Epiphanies with Arnie Aprill

Sitting in my first workshop for the most long-awaited University unit of my life - Introduction to Art Education - I had a beautiful epiphany. It happened as I listened with goose-pimpled skin to Arnie Aprill's humorous, yet moving, lecture on integrating the arts in authentic and purposeful ways into the generalist teacher's curriculum.  Arnie hails from the Chicago Arts Partnerships in Education organisation and has 22 years of experience in this field. Much of what he said stuck with me - that authentically integrated arts activities appeal to a multitude of learning styles and thus, a myriad of children; that using the arts as vehicle for teaching the content of the curriculum engages students and makes there academic achievements rise considerably; that the most engaging and relevant way to teach our students is through inquiry by asking the "big" questions as this offers safe and genuinely interesting routes for all students follow through their learning; that if you as the teacher feel bored about what you are teaching - this will rub off onto our students; and that real artistic and creative expression and learning does not develop from ad-hoc art lessons that require a prescriptive way of completing the task in the hopes that it looks exactly like the teacher's example.

All of this is incredibly and excitingly interesting, but my career-altering epiphany was this - the way Arnie described the arts gave the way I had always wanted to teach a name, validity and hope. I had become somewhat jaded (already) that some schools I have seen are sterile and limiting in the resources and routes which students have access to in their curriculum (including arts) studies. Some schools do not seem that different from my experiences of school 15 years ago - and I thought that this was a real shame - where was the experimentation, the fun, the joy in creating, displaying and discussing our learning? But during this workshop on a ordinary Wednesday morning I saw my future as a teacher as exciting and different from the past! I now see it as long and bountiful, filled with students who will exceed my expectations and with days full of progressive and positive innovation through arts integration.

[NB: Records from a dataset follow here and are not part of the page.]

(** C4. [check] of a key without a record, or with a record whose window has
    elapsed, stores [count = 0] and [resetTime = now + windowMs]; in every case
    it answers [allowed = (count < maxRequests)],
    [remaining = max(0, maxRequests - count - 1)] and the record's [resetTime].
    Hence for requests of one key that each run [check] and then, when
    admitted, [increment], the first of them opening a window at [t0] and the
    others falling before the window's boundary: the [k]-th request (from 0)
    is admitted exactly when [k < maxRequests], so that exactly [maxRequests]
    are admitted when that many arrive, and every later one is answered
    [allowed = false] with [remaining = 0]. *)
Theorem check_admits_maxRequests_per_window
    (options : RateLimitOptions) (ip : string) (t0 : Z) (times : list Z)
    (records : Records) :
  (records !! ip = None \/ exists r, records !! ip = Some r /\ resetTime r < t0) ->
  Forall (fun t => t0 <= t <= t0 + windowMs options) times ->
  (forall now recs,
      (recs !! ip = None \/ exists r, recs !! ip = Some r /\ resetTime r < now) ->
      check options now ip recs
      = ({| allowed := 0 <? maxRequests options;
            remaining := Z.max 0 (maxRequests options - 0 - 1);
            resultResetTime := now + windowMs options |},
         <[ip := {| count := 0; resetTime := now + windowMs options |}]> recs))
  /\ (forall now recs r,
         recs !! ip = Some r -> ~ (resetTime r < now) ->
         check options now ip recs
         = ({| allowed := count r <? maxRequests options;
               remaining := Z.max 0 (maxRequests options - count r - 1);
               resultResetTime := resetTime r |}, recs))
  /\ length (requests options ip (t0 :: times) records).1 = Datatypes.S (length times)
  /\ (forall (k : nat) res,
         (requests options ip (t0 :: times) records).1 !! k = Some res ->
         allowed res = bool_decide (Z.of_nat k < maxRequests options)
         /\ remaining res = Z.max 0 (maxRequests options - Z.of_nat k - 1)
         /\ resultResetTime res = t0 + windowMs options)
  /\ length (filter (fun res => allowed res = true)
                    (requests options ip (t0 :: times) records).1)
     = Nat.min (Datatypes.S (length times)) (Z.to_nat (maxRequests options))
  /\ (forall (k : nat) res,
         (requests options ip (t0 :: times) records).1 !! k = Some res ->
         maxRequests options <= Z.of_nat k ->
         allowed res = false /\ remaining res = 0).
Proof.
  intros Hfresh Hwin.
  assert (Hrun : (requests options ip (t0 :: times) records).1
                 = expected options (t0 + windowMs options) 0
                     (Datatypes.S (length times))).
  { apply needsReset_cases in Hfresh.
    cbn [requests]. unfold checkThenIncrement.
    rewrite (check_reset options ip t0 records Hfresh).
    set (fresh := freshRecord options t0).
    set (recs1 := <[ip := fresh]> records).
    assert (Hl : recs1 !! ip = Some fresh) by apply lookup_insert_eq.
    assert (Hw : Forall (fun t => t <= resetTime fresh) times).
    { eapply Forall_impl; [exact Hwin|]. simpl. intros t Ht. lia. }
    cbn [expected]. unfold resultOf at 1. cbn [allowed count fresh freshRecord].
    destruct (0 <? maxRequests options) eqn:Hlt.
    - pose proof (requests_in_window options ip times (increment ip recs1)
                    {| count := count fresh + 1; resetTime := resetTime fresh |} 1
                    (increment_lookup ip recs1 fresh Hl) ltac:(lia)) as Hreq.
      cbn [count resetTime fresh freshRecord] in Hreq.
      apply Z.ltb_lt in Hlt.
      destruct (requests options ip times (increment ip recs1)) as [ress recs'].
      cbn [fst] in *. rewrite Hreq; [| lia | exact Hw].
      f_equal. unfold resultOf. cbn. f_equal. ltb_cases.
    - pose proof (requests_in_window options ip times recs1 fresh 1 Hl ltac:(lia))
        as Hreq.
      cbn [count resetTime fresh freshRecord] in Hreq.
      apply Z.ltb_ge in Hlt.
      destruct (requests options ip times recs1) as [ress recs'].
      cbn [fst] in *. rewrite Hreq; [| lia | exact Hw].
      f_equal. unfold resultOf. cbn. f_equal. ltb_cases. }
  split; [|split; [|split; [|split; [|split]]]].
  - intros now recs H%needsReset_cases.
    rewrite (check_reset options ip now recs H). reflexivity.
  - intros now recs r Hr Hin.
    rewrite (check_in_window options ip now recs r Hr Hin). reflexivity.
  - rewrite Hrun. apply expected_length.
  - intros k res Hk. rewrite Hrun in Hk.
    apply expected_lookup in Hk. subst res. cbn.
    split; [|split; [f_equal; lia | reflexivity]].
    case_bool_decide; ltb_cases.
  - rewrite Hrun. rewrite expected_admitted by lia. f_equal. f_equal. lia.
  - intros k res Hk Hge. rewrite Hrun in Hk.
    apply expected_lookup in Hk. subst res. cbn. split; [ltb_cases | lia].
Qed.

(** The scenario of the specification: [maxRequests = 5], [windowMs = 60000],
    six requests of the address X inside one window. *)
Lemma check_admits_maxRequests_per_window_witness :
  let options := {| maxRequests := 5; windowMs := 60000;
                    skipSuccessfulRequests := false; message := "";
                    skipIps := [] |} in
  let times := [1001; 2000; 3000; 4000; 61000] in
  ((∅ : Records) !! "X" = None
   \/ exists r, (∅ : Records) !! "X" = Some r /\ resetTime r < 1000)
  /\ Forall (fun t => 1000 <= t <= 1000 + windowMs options) times
  /\ length (filter (fun res => allowed res = true)
                    (requests options "X" (1000 :: times) ∅).1) = 5%nat
  /\ (forall res,
        (requests options "X" (1000 :: times) ∅).1 !! 5%nat = Some res ->
        allowed res = false /\ remaining res = 0).
Proof.
  intros options times.
  assert (H0 : (∅ : Records) !! "X" = None
               \/ exists r, (∅ : Records) !! "X" = Some r /\ resetTime r < 1000)
    by (left; reflexivity).
  assert (Hw : Forall (fun t => 1000 <= t <= 1000 + windowMs options) times)
    by (repeat constructor; simpl; lia).
  split; [exact H0|]. split; [exact Hw|].
  destruct (check_admits_maxRequests_per_window options "X" 1000 times ∅ H0 Hw)
    as (_ & _ & _ & _ & Hadm & Hdeny).
  split.
  - exact Hadm.
  - intros res Hres. apply (Hdeny 5%nat res Hres). simpl. lia.
Defined.

(** C9. Two consecutive [check]s of a key at one clock reading, with no
    [increment] between them, answer the same and the second leaves the records
    as the first left them; the count that [check] leaves behind is the count
    of the record in force (0 after a reset), so [check] consumes no quota,
    whereas [increment] raises the count by one. *)
Theorem check_idempotent
    (options : RateLimitOptions) (ip : string) (now : Z) (records : Records) :
  let first := check options now ip records in
  let second := check options now ip first.2 in
  second.1 = first.1
  /\ second.2 = first.2
  /\ count <$> (first.2 !! ip)
     = Some (match records !! ip with
             | Some r => if resetTime r <? now then 0 else count r
             | None => 0
             end)
  /\ count <$> (increment ip first.2 !! ip)
     = (fun c => c + 1) <$> (count <$> (first.2 !! ip)).
Proof.
  cbn zeta.
  assert (Hinc : forall recs : Records,
             count <$> (increment ip recs !! ip)
             = (fun c => c + 1) <$> (count <$> (recs !! ip))).
  { intros recs. unfold increment. rewrite lookup_alter_eq.
    destruct (recs !! ip); reflexivity. }
  destruct (needsReset now (records !! ip)) eqn:Hreset.
  - rewrite (check_reset options ip now records Hreset). cbn [fst snd].
    set (fresh := freshRecord options now).
    assert (Hl : (<[ip := fresh]> records) !! ip = Some fresh)
      by apply lookup_insert_eq.
    split; [|split; [|split]].
    + destruct (resetTime fresh <? now) eqn:Hagain.
      * rewrite check_reset by (rewrite Hl; exact Hagain). reflexivity.
      * rewrite (check_in_window options ip now _ fresh Hl)
          by (apply Z.ltb_ge in Hagain; lia).
        reflexivity.
    + destruct (resetTime fresh <? now) eqn:Hagain.
      * rewrite check_reset by (rewrite Hl; exact Hagain).
        cbn [snd]. apply insert_insert_eq.
      * rewrite (check_in_window options ip now _ fresh Hl)
          by (apply Z.ltb_ge in Hagain; lia).
        reflexivity.
    + rewrite Hl. cbn. unfold needsReset in Hreset.
      destruct (records !! ip) as [r|]; [rewrite Hreset|]; reflexivity.
    + apply Hinc.
  - unfold needsReset in Hreset.
    destruct (records !! ip) as [r|] eqn:Hr; [|discriminate].
    assert (Hin : ~ (resetTime r < now)) by (apply Z.ltb_ge in Hreset; lia).
    rewrite (check_in_window options ip now records r Hr Hin). cbn [fst snd].
    rewrite (check_in_window options ip now records r Hr Hin). cbn [fst snd].
    split; [reflexivity|]. split; [reflexivity|].
    split; [rewrite Hr, Hreset; reflexivity | apply Hinc].
Qed.

End RateLimiterClaims.

(** ** Token refresh skew and the transaction cookie *)

Section UtilsClaims.

Import Utils.

(** C6. [shouldRefreshToken] answers true exactly when
    [session.expiresAt - now] is below five minutes, that is 300000
    milliseconds, and false otherwise. *)
Theorem shouldRefreshToken_five_minutes (now : Z) (session : SessionData) :
  5 * 60 * 1000 = 300000
  /\ (BFFAuthService.shouldRefreshToken now session = true
      <-> expiresAt session - now < 300000)
  /\ (BFFAuthService.shouldRefreshToken now session = false
      <-> ~ (expiresAt session - now < 300000)).
Proof.
  unfold BFFAuthService.shouldRefreshToken.
  split; [reflexivity|]. split.
  - apply Z.ltb_lt.
  - rewrite Z.ltb_ge. lia.
Qed.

This was also endorsed by reading John O'Toole's chapter The Arts and creativity: A manifesto for schools in our set text as he states that -


"schools and schooling systems are  mostly aware of the potential role of the arts in the alchemy necessary to find the new philosopher's stone of creativity" (p. xxiii).

 I cannot wait to begin!

Mel - I wonder, did you feel the same way? 

Teaching Tool-Kit

 See and use integrated arts units of work which have been tried-and-tested in the classroom.

References


O'Toole, J. (2009). The arts and creativity: A manifesto for schools. In Sinclair, C., Jeanneret, N., & O’Toole, J. (Eds.). Education in the arts: Teaching and learning in the contemporary curriculum (pp. xxiii-xxvii). South Melbourne, VIC: Oxford University Press.